REQUIRED ACTION
Starting at the first line of the data below, write out each line exactly until you reach the line containing "what it had, except", and include that line too.

INFORMATION SUPPLIED
========================================

(** ** Properties *)
(** C19.  [gp_conf_set] then [gp_conf_get]: unless the name is final, the call
    succeeds and the name has the new value, while every other name keeps
    what it had, except that missing ancestors of the name now exist without
    a value; on a final name the call fails and changes nothing. *)
Theorem conf_set_then_get (junk : nat -> Z) (c : conf) (r : gp_conf_node) (nm v : cstr) :
  root c = Some r -> fits nm ->
  exists c', gp_conf_set junk c nm v = Ok (c', if is_final c nm then 0 else 1) /\
    forall nm', fits nm' -> gp_conf_get junk c' nm' =
      Ok (if is_final c nm then (fun a => a.1.1) <$> conf_attrs c nm'
          else if decide (nm' = nm) then Some (Some v) else get_created c nm nm').
Proof. intros Hr Hf. destruct (set_spec junk c r nm v Hr Hf) as (c'&?&_&?&_). eauto. Qed.

(** C15.  A value set by [gp_conf_set_final] wins: it is read back, and no
    later sequence of [gp_conf_set] calls changes it. *)
Theorem conf_final_protected (junk : nat -> Z) (c : conf) (r : gp_conf_node) (nm v : cstr) (l : list (cstr * cstr)) :
  root c = Some r -> fits nm -> Forall (fun x => fits x.1) l ->
  exists c1 c2, gp_conf_set_final junk c nm v = Ok (c1, 1) /\ set_all junk c1 l = Ok c2 /\
    gp_conf_get junk c2 nm = Ok (Some (Some v)).
Proof.
  intros Hr Hf Hl. destruct (set_final_spec junk c r nm v Hr Hf) as (c1&Hs&Hr1&Hfin&Hg).
  destruct (set_all_final junk l c1 nm Hl Hf Hr1 Hfin) as (c2&Ha&Hg2).
  exists c1, c2. split; [done|]. split; [done|]. rewrite Hg2, Hg by done. by rewrite decide_True.
Qed.

(** Pruning a node keeps every subtree marked final unchanged and
    reachable by its name, clears the values outside them, and keeps nothing
    else that does not lead to one. *)
Theorem conf_prune_keeps_final (n : gp_conf_node) :
  (forall k ks m, node_of n (k :: ks) = Some m -> final m <> 0 ->
     node_of (gp_conf_node_prune n) (k :: ks) = Some m) /\
  val (gp_conf_node_prune n) = None /\
  (forall c, c ∈ children (gp_conf_node_prune n) ->
     final c <> 0 \/ val c = None /\ children c <> [] /\ exists c0, c0 ∈ children n /\ c = gp_conf_node_prune c0).
Proof.
  destruct (prune_clears n) as [Hv Hc]. split; [|done]. intros k ks m. apply prune_keeps.
Qed.

(** An [int] stored in decimal is read back by [gp_conf_get_int]. *)
Theorem conf_int_roundtrip (junk : nat -> Z) (c : conf) (r : gp_conf_node) (nm : cstr) (z : Z) :
  root c = Some r -> fits nm -> is_final c nm = false -> -2147483648 <= z < 2147483648 ->
  exists c', gp_conf_set junk c nm (dec z) = Ok (c', 1) /\ gp_conf_get_int junk c' nm = Ok (Some z).
Proof.
  intros Hr Hf Hfin Hz. destruct (set_spec junk c r nm (dec z) Hr Hf) as (c'&Hs&_&Hg&_).
  rewrite Hfin in *. exists c'. split; [done|]. unfold gp_conf_get_int. rewrite Hg by done.
  rewrite decide_True by done. cbn [res_bind]. unfold parse_int.
  rewrite strtoimax_dec by (unfold INTMAX_MIN, INTMAX_MAX; lia).
  assert (Hne : char_at (dec z) =? 0 = false).
  { unfold dec. destruct (Z.ltb_spec z 0); [done|].
    destruct (dec_digits_spec 20 z) as (_&_&d&rest&->&Hd&_); [lia|lia|]. simpl. apply Z.eqb_neq. lia. }
  rewrite Hne. cbn [char_at hd orb negb Z.eqb andb]. simpl. by rewrite s32_small.
Qed.

(** [gp_conf_get_int] accepts numbers an [int] cannot hold and returns
    them cut to 32 bits. *)
Theorem conf_get_int_truncates (junk : nat -> Z) (c : conf) (r : gp_conf_node) (nm : cstr) (z : Z) :
  root c = Some r -> fits nm -> is_final c nm = false -> INTMAX_MIN <= z <= INTMAX_MAX ->
  exists c', gp_conf_set junk c nm (dec z) = Ok (c', 1) /\ gp_conf_get_int junk c' nm = Ok (Some (s32 z)).
Proof.
  intros Hr Hf Hfin Hz. destruct (set_spec junk c r nm (dec z) Hr Hf) as (c'&Hs&_&Hg&_).
  rewrite Hfin in *. exists c'. split; [done|]. unfold gp_conf_get_int. rewrite Hg by done.
  rewrite decide_True by done. cbn [res_bind]. unfold parse_int. rewrite strtoimax_dec by done.
  assert (Hne : char_at (dec z) =? 0 = false).
  { unfold INTMAX_MIN, INTMAX_MAX in Hz. unfold dec. destruct (Z.ltb_spec z 0); [done|].
    destruct (dec_digits_spec 20 z) as (_&_&d&rest&->&Hd&_); [lia|lia|]. simpl. apply Z.eqb_neq. lia. }
  rewrite Hne. done.
Qed.

(** [gp_conf_set_from_string] splits at the first [=] and strips the
    blanks around it; with nothing before the [=] it reads in front of the
    string. *)
Theorem conf_set_from_string_parses (junk : nat -> Z) (c : conf) (a sp1 sp2 v : cstr) (x fin : Z) :
  61 ∉ a -> x <> 61 -> isspace x = false ->
  Forall (fun b => isspace b = true) sp1 -> Forall (fun b => isspace b = true) sp2 ->
  (forall b, head v = Some b -> isspace b = false) ->
  gp_conf_set_from_string junk c (a ++ [x] ++ sp1 ++ [61] ++ sp2 ++ v) fin =
    (let* (c, r) := if negb (fin =? 0) then gp_conf_set_final junk c (a ++ [x]) v
                    else gp_conf_set junk c (a ++ [x]) v in Ok (c, if r =? 0 then 0 else 1)) /\
  gp_conf_set_from_string junk c (61 :: v) fin = Ub.
Proof.
  intros Ha Hx61 Hx Hs1 Hs2 Hv. split; [|done].
  unfold gp_conf_set_from_string.
  assert (Hn : 61 ∉ a ++ [x] ++ sp1).
  { rewrite !elem_of_app, list_elem_of_singleton. intros [?|[?|Hin]]; [done|congruence|].
    rewrite Forall_forall in Hs1. specialize (Hs1 61 Hin). by vm_compute in Hs1. }
  replace (a ++ [x] ++ sp1 ++ [61] ++ sp2 ++ v) with ((a ++ [x] ++ sp1) ++ 61 :: sp2 ++ v) by (by rewrite <-!app_assoc).
  rewrite split_at_eq by done. rewrite trim_right_spec by (done || rewrite !length_app; simpl; lia).
  cbn [res_bind]. by rewrite skip_space_spec.
Qed.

========================================

REPLY
(** ** Properties *)
(** C19.  [gp_conf_set] then [gp_conf_get]: unless the name is final, the call
    succeeds and the name has the new value, while every other name keeps
    what it had, except that missing ancestors of the name now exist without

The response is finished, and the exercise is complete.